Full-length promotional portrait of Belgian-born actor Audrey Hepburn reclini...

Credit: Courtesy of © Paramount Pictures/Getty Images (1954)

Above: Full-length promotional portrait of Belgian-born actor Audrey Hepburn reclining in a black pantsuit for the film, "Sabrina," directed by Billy Wilder. (Agency reference 1719038).

They seemed to have it all – glamour, power, wealth and adoration. Grace Kelly, Coco Chanel, Audrey Hepburn, Indira Gandhi, Madame Chiang Kai-shek... they were worshiped, loved and sometimes even feared by millions the world over. These were the pioneers who showed that a woman could be the equal of any man. But behind the public success, there was so often private heartache and personal tragedy. Featuring archive, interviews and dramatic re-enactment, this series reveals the price these extraordinary women paid for their achievements. Yet in the end, they overcame all adversities to emerge as triumphant, inspirational icons of the 20th century.

"Audrey Hepburn" - Audrey Hepburn was one of the most stylish women the world has ever seen, and she took Hollywood by storm. Winning an Oscar for her first major film role in "Roman Holiday," she went on to star in the iconic "Breakfast at Tiffany’s" and the huge box office hit, "My Fair Lady." Her natural, effortless beauty charmed millions. Audrey was more than just a movie star – she was a fashion icon the world over.

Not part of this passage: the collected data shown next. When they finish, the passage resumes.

(* ===== verification/NSMeta.v ===== *)
(** * File metadata and access lists of the name server

    [FileMetadata] of [src/name_server/name_server.h] and the functions of
    [name_server.c] that keep and consult its access lists.  An array of 1000
    names with its count is the list of the names in use. *)
From S2P Require Import Prelude CStr Utils Protocol.

Definition NS_MAX_CLIENTS : nat := 1000.
Definition NS_MAX_FIELD_SIZE : nat := Z.to_nat 4096.

Record FileMetadata := mkMeta {
  fm_filename : cstr;
  fm_owner : cstr;
  fm_ss_ip : cstr;
  fm_ss_port : Z;
  fm_size : Z;
  fm_word_count : Z;
  fm_char_count : Z;
  fm_is_directory : bool;
  fm_created : Z;
  fm_modified : Z;
  fm_last_access : Z;
  fm_last_access_user : cstr;
  fm_last_modified_user : cstr;
  fm_read_users : list cstr;
  fm_write_users : list cstr
}.

(** The zeroed record. *)
Definition meta0 : FileMetadata := mkMeta [] [] [] 0 0 0 0 false 0 0 0 [] [] [] [].

#[global] Instance FileMetadata_eq_dec : EqDecision FileMetadata.
Proof. solve_decision. Defined.

Definition fm_with_name (f : FileMetadata) (name : cstr) : FileMetadata :=
  mkMeta name (fm_owner f) (fm_ss_ip f) (fm_ss_port f) (fm_size f) (fm_word_count f) (fm_char_count f)
    (fm_is_directory f) (fm_created f) (fm_modified f) (fm_last_access f) (fm_last_access_user f)
    (fm_last_modified_user f) (fm_read_users f) (fm_write_users f).

Definition fm_with_owner (f : FileMetadata) (owner : cstr) : FileMetadata :=
  mkMeta (fm_filename f) owner (fm_ss_ip f) (fm_ss_port f) (fm_size f) (fm_word_count f) (fm_char_count f)
    (fm_is_directory f) (fm_created f) (fm_modified f) (fm_last_access f) (fm_last_access_user f)
    (fm_last_modified_user f) (fm_read_users f) (fm_write_users f).

Definition fm_with_place (f : FileMetadata) (ip : cstr) (port : Z) : FileMetadata :=
  mkMeta (fm_filename f) (fm_owner f) ip port (fm_size f) (fm_word_count f) (fm_char_count f)
    (fm_is_directory f) (fm_created f) (fm_modified f) (fm_last_access f) (fm_last_access_user f)
    (fm_last_modified_user f) (fm_read_users f) (fm_write_users f).

Definition fm_with_counts (f : FileMetadata) (size words chars : Z) : FileMetadata :=
  mkMeta (fm_filename f) (fm_owner f) (fm_ss_ip f) (fm_ss_port f) size words chars
    (fm_is_directory f) (fm_created f) (fm_modified f) (fm_last_access f) (fm_last_access_user f)
    (fm_last_modified_user f) (fm_read_users f) (fm_write_users f).

Definition fm_with_modified (f : FileMetadata) (now : Z) : FileMetadata :=
  mkMeta (fm_filename f) (fm_owner f) (fm_ss_ip f) (fm_ss_port f) (fm_size f) (fm_word_count f)
    (fm_char_count f) (fm_is_directory f) (fm_created f) now (fm_last_access f) (fm_last_access_user f)
    (fm_last_modified_user f) (fm_read_users f) (fm_write_users f).

Definition fm_with_modified_by (f : FileMetadata) (user : cstr) (now : Z) : FileMetadata :=
  mkMeta (fm_filename f) (fm_owner f) (fm_ss_ip f) (fm_ss_port f) (fm_size f) (fm_word_count f)
    (fm_char_count f) (fm_is_directory f) (fm_created f) now (fm_last_access f) (fm_last_access_user f)
    (fit MAX_USERNAME_LENGTH user) (fm_read_users f) (fm_write_users f).
Lemma validate_iff path :
  ns_validate_logical_path path = true ↔ length path < MAX_FILENAME_LENGTH ∧ Forall good_segment (segments path).
Proof.
  unfold ns_validate_logical_path.
  assert (Hgood : Forall good_segment (segments path) ↔
    Forall (λ s, s ≠ []) (segments path) ∧ Forall (Forall (λ c, c ∉ invalid_chars)) (segments path) ∧
    Forall (λ s, s ≠ $"." ∧ s ≠ $"..") (segments path)).
  { pose proof (segments_clean path) as Hclean. rewrite -!Forall_and. rewrite !Forall_forall in Hclean |- *.
    unfold good_segment. split; intros H s Hs; specialize (H s Hs); [tauto|].
    split_and!; try tauto. by apply Hclean. }
  rewrite Hgood -segment_chars; [vmd|]. clear Hgood.
  generalize (validate_filename_spec path). generalize (validate_filename path). intros vf Hvf.
  rewrite !andb_true_iff !negb_true_iff orb_false_iff bool_decide_eq_false.
  rewrite Hvf segments_nonempty. clear Hvf.
  split.
  - intros [[[[Hne (_ & Hlen & Hch)] [Hst Hend]] Hdd] Hseg]. split_and!; try done.
    rewrite fit_short in Hseg; [done|]. rewrite strtok_segments in Hseg; [by apply segments_nonempty|].
    rewrite forallb_forall in Hseg. apply Forall_forall. intros s Hs%list_elem_of_In. specialize (Hseg s Hs).
    apply negb_true_iff, orb_false_iff in Hseg as [[_ ?%streq_false]%orb_false_iff ?%streq_false]. done.
  - intros (Hlen & (Hne & Hst & Hend & Hdd) & Hch & Hdots). split_and!; try done.
    rewrite fit_short; [done|]. rewrite strtok_segments; [by apply segments_nonempty|].
    apply forallb_forall. intros s Hs%list_elem_of_In. rewrite Forall_forall in Hdots.
    destruct (Hdots s Hs) as [?%streq_false ?%streq_false].
    assert (Hnes : s ≠ []).
    { assert (Hall : Forall (λ s, s ≠ []) (segments path)) by by apply segments_nonempty.
      rewrite Forall_forall in Hall. by apply Hall. }
    rewrite (bool_decide_eq_false_2 _ Hnes). by apply negb_true_iff, orb_false_iff; split; [apply orb_false_iff|].
Qed.

Lemma last_segment path : ∃ s, last (segments path) = Some s ∧ segments path = removelast (segments path) ++ [s].
Proof.
  destruct (exists_last (segments_ne path)) as (l & s & Hs). exists s. rewrite Hs. split; [by rewrite last_snoc|].
  by rewrite removelast_last.
Qed.

(** A string prefix that ends at a slash is a prefix of segments. *)
Lemma child_iff f p :
  is_child_path f p = true ↔ ∃ l, l ≠ [] ∧ segments f = segments p ++ l.
Proof.
  unfold is_child_path. rewrite andb_true_iff. split.
  - intros [[t ->]%strneq_prefix Ht]. rewrite drop_app_length in Ht. destruct t as [|c t]; [done|].
    apply bool_decide_eq_true in Ht as ->. exists (segments t). split; [apply segments_ne|]. apply segments_app.
  - intros (l & Hl & Hf). assert (f = p ++ c_slash :: join [c_slash] l) as ->.
    { rewrite -{1}(join_fields_on f) Hf join_app; [apply segments_ne|done|]. by rewrite join_fields_on. }
    split; [apply strneq_prefix; by eexists|]. by rewrite drop_app_length.
Qed.
Lemma acl_chars l c : Forall (λ u, validate_username u = true) l → c ∈ join ($",") l → isspace c = false.
Proof.
  intros Hall Hc. destruct (isspace c) eqn:Hs; [|done]. exfalso. revert Hc. apply join_not_elem.
  - intros f Hf Hcf. rewrite Forall_forall in Hall.
    pose proof (username_spaceless f (Hall f Hf) c Hcf). congruence.
  - intros [->|Hn]%elem_of_cons; [done|by apply elem_of_nil in Hn].
Qed.

Lemma acl_parse l : acl_ok l → line_text (join ($",") l) ∧ file_acl_parse_csv (join ($",") l) = l.
Proof.
  intros [Hv Hnd Hc Hf]. split; [apply spaceless_line; intros c; by apply acl_chars|].
  unfold file_acl_parse_csv. rewrite fit_short; [done|].
  rewrite (strtok_join _ ","%char l); [by apply bool_decide_eq_true_2| |by apply (parse_csv_names l [])].
  eapply Forall_impl; [exact Hv|]. intros u Hu. split; [by intros ->|]. apply Forall_forall. intros c Hcu.
  apply bool_decide_eq_false_2. intros ->. by apply (username_no u ","%char Hu).
Qed.

(** ** One line at a time *)

Lemma digits_clean n c : isdigit c = false → c ≠ "-"%char → c ∉ to_dec n.
Proof. apply to_dec_no. Qed.

Lemma user_ok_no u c : user_ok u → username_char c = false → c ∉ u.
Proof. intros [->|Hv] Hc; [apply not_elem_of_nil|by apply username_no]. Qed.

Lemma user_or_na_no u c : user_ok u → username_char c = false → (c ∉ $"N/A") → c ∉ user_or_na u.
Proof. intros Hu Hc Hna. unfold user_or_na. destruct u; [done|]. by apply user_ok_no. Qed.

Lemma filename_no_bar f : validate_filename f = true → c_bar ∉ f.
Proof.
  intros (_ & _ & H)%validate_filename_spec Hin. rewrite Forall_forall in H. apply (H _ Hin). unfold invalid_chars. set_solver.
Qed.

Lemma file_fields_no f c : db_file_ok f → c = c_nl ∨ c = c_bar → Forall (λ s, c ∉ s) (file_fields f).
Proof.
  intros [[Hn Hnl] Ho (_ & Hip & Hib) _ _ _ Ha Hm _ _] Hc. unfold file_fields.
  assert (username_char c = false) by (destruct Hc as [-> | ->]; vmd).
  assert (isdigit c = false) by (destruct Hc as [-> | ->]; vmd).
  assert (c ≠ "-"%char) by (destruct Hc as [-> | ->]; vmd).
  assert (c ∉ $"N/A") by (destruct Hc as [-> | ->]; vmd).
  repeat constructor; try (by apply to_dec_no); try (by apply user_or_na_no); try (by apply user_ok_no).
  - destruct Hc as [-> | ->]; [done|by apply filename_no_bar].
  - by destruct Hc as [-> | ->].
  - destruct (fm_is_directory f), Hc as [-> | ->]; vmd.
Qed.

Lemma file_line_fields f : db_file_ok f → fields_on is_bar (join ($"|") (file_fields f)) = file_fields f.
Proof.
  intros Hok. apply (fields_on_join is_bar c_bar); [by apply bool_decide_eq_true_2|done|].
  eapply Forall_impl; [exact (file_fields_no f c_bar Hok (or_intror eq_refl))|].
  intros s Hs. apply Forall_forall. intros c Hc. apply bool_decide_eq_false_2. by intros ->.
Qed.

Lemma user_field_na u parts i : user_ok u → parts !! i = Some (user_or_na u) → user_field parts i = u.
Proof.
  intros Hu Hi. unfold user_field, part. rewrite Hi. unfold user_or_na. destruct u as [|c u]; [done|].
  destruct Hu as [?|Hv]; [done|]. destruct (streq (c :: u) ($"N/A")) eqn:Heq.
  - apply streq_true in Heq. rewrite Heq in Hv. vm_compute in Hv. done.
  - apply fit_short. by apply validate_username_spec in Hv as (_ & ? & _).
Qed.

Lemma user_ok_length u : user_ok u → length u < MAX_USERNAME_LENGTH.
Proof. intros [->|(_ & ? & _)%validate_username_spec]; [apply Nat.ltb_lt; vm_compute; reflexivity|done]. Qed.

(** The fields of a printed file are read back, the access lists empty. *)
Lemma parse_file_fields f : db_file_ok f → parse_file (file_fields f) = fm_with_acl f [] [].
Proof.
  intros [[Hn _] Ho (Hip & _) Hp (Hs1 & Hs2 & Hs3) (Ht1 & Ht2 & Ht3) Ha Hm _ _].
  unfold parse_file, file_fields. destruct (decide _) as [_|Hno]; [|exfalso; apply Hno; cbn; lia].
  apply validate_filename_spec in Hn as (_ & Hnl & _).
  rewrite (user_field_na (fm_last_access_user f) _ 11); [done|done|].
  rewrite (user_field_na (fm_last_modified_user f) _ 12); [done|done|].
  unfold part_str, part_ll, part. cbn [lookup list_lookup].
  rewrite !fit_short; [done|by apply user_ok_length|done|]. rewrite !atoll_to_dec; [done..|].
  rewrite atoi_to_dec; [done|]. unfold fm_with_acl. f_equal. destruct (fm_is_directory f); vm_compute; done.
Qed.

(** ** Loading what was saved *)

(** A loaded file at the end of the table. *)
Definition add_loaded (ns : NameServer) (f : FileMetadata) : NameServer :=
  set_meta (file_index_insert ns (fm_filename f) (length (ns_files ns))).1 (ns_files ns ++ [f]).

Lemma last_user_or_na u : user_ok u → match last (user_or_na u) with Some c => isspace c = false | None => True end.
Proof.
  intros [->|Hv]; [done|]. unfold user_or_na. destruct u as [|c u]; [done|].
  exact (proj2 (spaceless_line _ (username_spaceless _ Hv))).
Qed.

Lemma file_payload_line f : db_file_ok f → line_text (join ($"|") (file_fields f)).
Proof.
  intros Hok. split.
  - apply join_not_elem; [|vmd]. intros s Hs. pose proof (file_fields_no f c_nl Hok (or_introl eq_refl)) as H.
    rewrite Forall_forall in H. by apply H.
  - unfold file_fields. cbn [join]. rewrite !last_app.
    pose proof (last_user_or_na _ (dk_modified_user _ Hok)) as H.
    destruct (last (user_or_na (fm_last_modified_user f))) eqn:Hl; [done|].
    apply last_None in Hl. by destruct (fm_last_modified_user f).
Qed.

Lemma load_line_file ns cur f : db_file_ok f →
  load_db_line (ns, cur) (($"FILE|" ++ join ($"|") (file_fields f)) ++ [c_nl]) =
  (add_loaded ns (fm_with_acl f [] []), true).
Proof.
  intros Hok. unfold load_db_line.
  rewrite (trim_key "F"%char ($"ILE|") "|"%char); [done|done|done|by apply file_payload_line|].
  set (payload := join ($"|") (file_fields f)). cbn [app].
  replace (string_starts_with _ ($"FILE|")) with true by (symmetry; apply strneq_prefix; by exists payload).
  change (drop 5 ("F"%char :: "I"%char :: "L"%char :: "E"%char :: "|"%char :: payload)) with payload.
  unfold payload. rewrite file_line_fields; [done|]. rewrite take_ge; [done|].
  change (part (file_fields f) 0) with (Some (fm_filename f)). cbn [default].
  rewrite (proj1 (dk_name _ Hok)). cbn [negb]. rewrite (parse_file_fields f Hok).
  unfold add_loaded, file_index_insert. by destruct (index_insert _ _ _).
Qed.

(** The last file takes its access list from the lines that follow. *)
Lemma alter_last {A} (g : A → A) l x : alter g (length (l ++ [x]) - 1) (l ++ [x]) = l ++ [g x].
Proof.
  rewrite length_app. cbn [length]. replace (length l + 1 - 1) with (length l + 0) by lia.
  by rewrite alter_app_r.
Qed.

Lemma load_line_readers ns g l : acl_ok l →
  load_db_line (add_loaded ns g, true) (($"READ|" ++ join ($",") l) ++ [c_nl]) =
  (add_loaded ns (fm_with_acl g l (fm_write_users g)), true).
Proof.
  intros Hok. destruct (acl_parse l Hok) as [Hline Hl]. unfold load_db_line.
  rewrite (trim_key "R"%char ($"EAD|") "|"%char); [done|done|done|done|].
  set (payload := join ($",") l) in *. cbn [app].
  replace (string_starts_with _ ($"FILE|")) with false by done.
  replace (string_starts_with _ ($"READ|")) with true by (symmetry; apply strneq_prefix; by exists payload).
  cbn [andb]. change (drop 5 ("R"%char :: "E"%char :: "A"%char :: "D"%char :: "|"%char :: payload)) with payload.
  unfold add_loaded at 1 2. cbn [ns_files set_meta]. rewrite alter_last. unfold set_readers. by rewrite Hl.
Qed.

Lemma load_line_writers ns g l : acl_ok l →
  load_db_line (add_loaded ns g, true) (($"WRITE|" ++ join ($",") l) ++ [c_nl]) =
  (add_loaded ns (fm_with_acl g (fm_read_users g) l), true).
Proof.
  intros Hok. destruct (acl_parse l Hok) as [Hline Hl]. unfold load_db_line.
  rewrite (trim_key "W"%char ($"RITE|") "|"%char); [done|done|done|done|].
  set (payload := join ($",") l) in *. cbn [app].
  replace (string_starts_with _ ($"FILE|")) with false by done.
  replace (string_starts_with _ ($"READ|")) with false by done.
  replace (string_starts_with _ ($"WRITE|")) with true by (symmetry; apply strneq_prefix; by exists payload).
  cbn [andb]. change (drop 6 ("W"%char :: "R"%char :: "I"%char :: "T"%char :: "E"%char :: "|"%char :: payload)) with payload.
  unfold add_loaded at 1 2. cbn [ns_files set_meta]. rewrite alter_last. unfold set_writers. by rewrite Hl.
Qed.

Definition with_nl (l : cstr) : cstr := l ++ [c_nl].

Lemma add_loaded_count ns f : length (ns_files (add_loaded ns f)) = S (length (ns_files ns)).
Proof. unfold add_loaded. cbn. len. Qed.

But behind the glamour was a life marked by tragedy and loss. When Audrey was just 6 years old her father walked out on the family. His abandonment haunted her for the rest of her life. She endured the horrors of the Nazi-occupation in wartime Holland, and aged just 12 years old, Audrey witnessed the deportations of Jewish families to the death camps.

In 1945, the joy of liberation brought with it the harsh reality that her dreams of becoming a professional ballerina had been crushed. Her near starvation through Holland’s Hunger Winter had left her without a dancer’s body or a dancer’s strength. But it quickly became clear that it was only a matter of time before she would become a movie star.

A hugely successful film career followed, and even through the joys of the birth of her two children and the sadness surrounding her two divorces, Audrey Hepburn would never forget the terrible suffering during the war, nor those humanitarian organizations who saved her from it.

In 1988, Audrey Hepburn was able to repay her debt of gratitude when she became a Special Ambassador for UNICEF. And in what was to be the last few years of a life cut short by cancer, she traveled to some of the poorest regions in the world, dedicating her life to making the world a better place for children.